Stocks bullishness feeding upon itself as record highs added to on Wall Street
Stock markets have surged overnight, as the breaking of new highs on Wall Street, and greater optimism about US-China trade negotiations, fires investor’s animal spirits.
Bullishness feeds on itself to drive risk assets higher
It’s merely a follow through from Friday night’s action, but from stocks, to fixed income, currencies and to commodities, a level of bullishness can be witnessed. It’s setting up a strong open for the ASX 200 this morning, which managed to climb yesterday, too, but proved somewhat hamstrung by a souring outlook for the country’s bank stocks. Retail Sales data also disappointed, too, however it didn’t do much to change market pricing, as traders prepare for the RBA to hold rates steady today.
New highs in stock indices invites more buyers into the market
When stock markets break to new highs, “buyers” of all descriptions flood the market. Call it “FOMO”, call it “momentum-chasing”, call it something else that implies greater rationality, but when equity indices hit clear air, they tend to surge, at least in the short-term. The S&P 500 added 0.3% to its record-rally last night – in a day of very high activity – with indices in Europe and Asia following suit. There’s the perception that the global economy, rightly or wrongly, has turned the corner now, with a resilient US economy and low rates across the world driving flows straight into risk assets.
Momentum builds off-the-back-of trade-war progress
Fundamentally, the shift in sentiment has been bought-about by a change in the outlook for the US-China trade-war. Progress is being seen where it wasn’t being seen before, and markets are apparently willing to back a subsequent improvement in global growth. The good news on the trade-war front kept coming last night, too. The latest headlines to bolster market sentiment related to news that the Chinese are willing to sign a “phase-one” trade-deal somewhere in America’s trade-war ravaged mid-west. If that eventuates, it would be a move of profound symbolic value, and would suggest to the market a great leap forward in economic relations.
Right-or-wrong, this shift in sentiment is broad
Perhaps those inclined to be a little more cynical question this surge in stock markets. That seems justified: the world was hanging, ostensibly, on the edge of recession only weeks ago. And perhaps scepticism is justified, given dangers abound in global markets. But assuming market-prices to be a reliable guide, the optimism is spread-widely. Bond yields, especially that of US Treasuries are spiking, and yield curves are steepening, as the growth outlook improves. The USD is regaining its lustre on the yield appeal, but even still, commodity prices are adding to their recent gains. Safe haven currencies are pulling back slightly, too.

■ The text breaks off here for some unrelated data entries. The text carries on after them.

(** X20.  A Review decision registers the approval.  When the decision is
    Review, carries a non-empty token, and the sink accepts the tool-call
    notification, [evaluateToolCall] returns [allowed = false] together with
    that token, and the store then holds under the token a pending record
    with the context and the decision of the call, created at the clock
    reading and expiring after the default TTL of the store. *)
Theorem evaluateToolCall_registers_review {S : Type} `{IAuditLogger S}
  (unicodeUpper : N -> N) (w : World S) (tool action : jsstring)
  (severity : OperationSeverity) (caller : CallerIdentity)
  (args metadata : option JsValue) (token : jsstring) :
  let context := contextIn w tool action severity caller args metadata in
  let decision := decisionIn unicodeUpper w context in
  dec_effect decision = REVIEW ->
  dec_approvalToken decision = Some token -> token <> [] ->
  (logToolCall context decision (auditLogger w)).1 = Return tt ->
  exists w',
    evaluateToolCall unicodeUpper tool action severity caller args metadata w
    = (Return {| allowed := false; gr_decision := decision;
                 gr_approvalToken := Some token; gr_context := context;
                 gr_result := None |}, w')
    /\ getApproval (approvalManager w') token
       = Some (reviewRecord w context decision token)
    /\ journal w' = journal w ++ [Notified (NToolCall context decision)].
Proof.
  intros context decision Heff Htok Hne Hlog.
  destruct (evaluateToolCall_review_steps unicodeUpper w tool action severity
              caller args metadata token Heff Htok Hne Hlog) as (He & Hget & _).
  eexists. split; [exact He|]. split; [exact Hget|reflexivity].
Qed.

Lemma evaluateToolCall_registers_review_witness :
  exists w',
    evaluateToolCall noUpper (js "jira") (js "add_comment") MEDIUM testCaller
      None None mockWorld
    = (Return {| allowed := false;
                 gr_decision :=
                   decisionIn noUpper mockWorld
                     (contextIn mockWorld (js "jira") (js "add_comment") MEDIUM
                        testCaller None None);
                 gr_approvalToken := Some (js "token-1");
                 gr_context :=
                   contextIn mockWorld (js "jira") (js "add_comment") MEDIUM
                     testCaller None None;
                 gr_result := None |}, w')
    /\ getApproval (approvalManager w') (js "token-1")
       = Some (reviewRecord mockWorld
                 (contextIn mockWorld (js "jira") (js "add_comment") MEDIUM
                    testCaller None None)
                 (decisionIn noUpper mockWorld
                    (contextIn mockWorld (js "jira") (js "add_comment") MEDIUM
                       testCaller None None))
                 (js "token-1"))
    /\ journal w'
       = journal mockWorld ++
         [Notified (NToolCall
            (contextIn mockWorld (js "jira") (js "add_comment") MEDIUM
               testCaller None None)
            (decisionIn noUpper mockWorld
               (contextIn mockWorld (js "jira") (js "add_comment") MEDIUM
                  testCaller None None)))].
Proof.
  apply (@evaluateToolCall_registers_review (list Notification) MockAuditLogger
           noUpper mockWorld (js "jira") (js "add_comment") MEDIUM testCaller
           None None (js "token-1"));
    [reflexivity | reflexivity | discriminate | reflexivity].
Defined.
(** * Retrieval service: the FAISS / PostgreSQL manager

    A shallow embedding of [retrieval_service/faiss_manager.py] and the
    properties of its ingestion, search and reset paths.

    Modelling conventions.
    - A Python [str] is a [string] whose characters are code points below
      256; [str.split()] splits on the code points Python calls whitespace
      in that range.
    - Vector ids and [k] are Python / int64 integers, modelled in [Z].  The
      number of stored vectors is far below 2^63, so no wrap-around occurs.
    - The in-memory FAISS index ([IndexIDMap] over [IndexFlatL2]) is the list
      of its (id, vector) entries in insertion order; the index file on disk
      is an optional snapshot of such a list.
    - The psycopg2 connection is the pair of the committed rows of table
      [chunks] and the rows as the open transaction sees them.  The [id]
      SERIAL column is never read by the program and is left out.
    - The embedding model and the nearest-neighbour search of the index are
      external: they are parameters of the development.
    - Failures of the environment are inputs: a [DbFault] says which call of
      an operation the environment makes fail: one [cursor.execute], the
      commit, or the write of the index file.  The session itself stays
      usable, so that [conn.rollback()] goes through; a lost session is not
      modelled.
    - Failures that the arguments determine are part of the model: psycopg2
      refuses a string parameter that holds a NUL character with a
      [ValueError], before anything is sent to the server. *)

From Stdlib Require Import ZArith Lia Ascii String.
From stdpp Require Import base list gmap strings sorting.

Local Open Scope nat_scope.

(** ** Python primitives *)

Module Py.
(** [processImage] from the settling of [loadImage] to its end, for the
    element [node] made at the start. *)
Definition processFinish (node : nat) (id : str) (file : File)
    (p : Page) : Page :=
  let p :=
    match decoded file with
    | None => updateImageStatus node Failed p
    | Some img =>
        let p := setPreview node p in
        match removeWatermark img with
        | None => updateImageStatus node Failed p
        | Some out =>
            updateStats
              (pushImage (mkStored id (fileName file) out node)
                 (updateImageStatus node Success p))
        end
    end in
  updateStats (countProcessed p).

(** [this.images.findIndex(img => img.id === imageId)]. *)
Fixpoint findIndex (id : str) (l : list Stored) : option nat :=
  match l with
  | [] => None
  | im :: l =>
      if bool_decide (imageId im = id) then Some 0%nat
      else S <$> findIndex id l
  end.

Definition removeImage (id : str) (p : Page) : Page :=
  match findIndex id (images p) with
  | None => p
  | Some index =>
      match images p !! index with
      | None => p
      | Some image =>
          let p :=
            updateStats
              (mkPage (delete index (images p)) (processedCount p - 1)
                 (successCount p - 1) (elements p)
                 (filter (λ n, n ≠ element image) (grid p)) (nextNode p)
                 (uploadHidden p) (processingHidden p) (statsHidden p)
                 (fileInputValue p) (processedCountEl p)
                 (successCountEl p)) in
          match images p with
          | [] => clearAll p
          | _ => p
          end
      end
  end.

ASX to rise, but banks may be a problem for the market
The ASX 200 is expected to open roughly 35 points higher this morning, according to SPI Futures. It backs up a day in which the benchmark index managed to climb 0.3%, by virtue of a broad-based higher in global-growth sensitive sectors of the market. Much like last week, upside in the Australian stock market found itself stifled by the banks, after Westpac’s results disappointed the market, and stoked concerns about the industry’s profitability moving forward. The financial sector’s woes could prove an ongoing challenge to the ASX 200’s bid to reclaim its all-time highs, with the heavily weighted sector showing tentative signs of a downtrend in the near-term.
Consumers not spending their extra cash yet
Australian retail sales data highlighted the economic calendar yesterday. It came-in some way below expectations, printing at 0.2% month-over-month, versus a forecast 0.4%. Though the reaction to the news was rather limited – though some consumer stocks did fall on the news – and won’t change materially the outlook for RBA policy, for now, the Retail Sales miss was a remind that Australian households remain in a somewhat soft state. At least of yet, the stimulus thrown at consumers by way of both tax cuts and interest rate cuts hasn’t significantly impacted their spending behaviour – complicating, in a small way, the RBA’s attempts reignite the Australian economy.
RBA to keep rates on hold today
The RBA meeting will headline action in markets today. The central bank is unlikely to move rates, with only a 6% chance of a cut being baked into the interest rate futures curve. Instead, it’s going to be one of those RBA meetings concerned with the forward guidance. Lately, despite acknowledging the probable need for “an extended period” of low interest rates, the RBA’s commentary has included the clear assertion that the Australian economy is at a “gentle turning point”. Some degree of effort will go into determining that statement means for future RBA policy – and what it implies about the prospect of future rate cuts.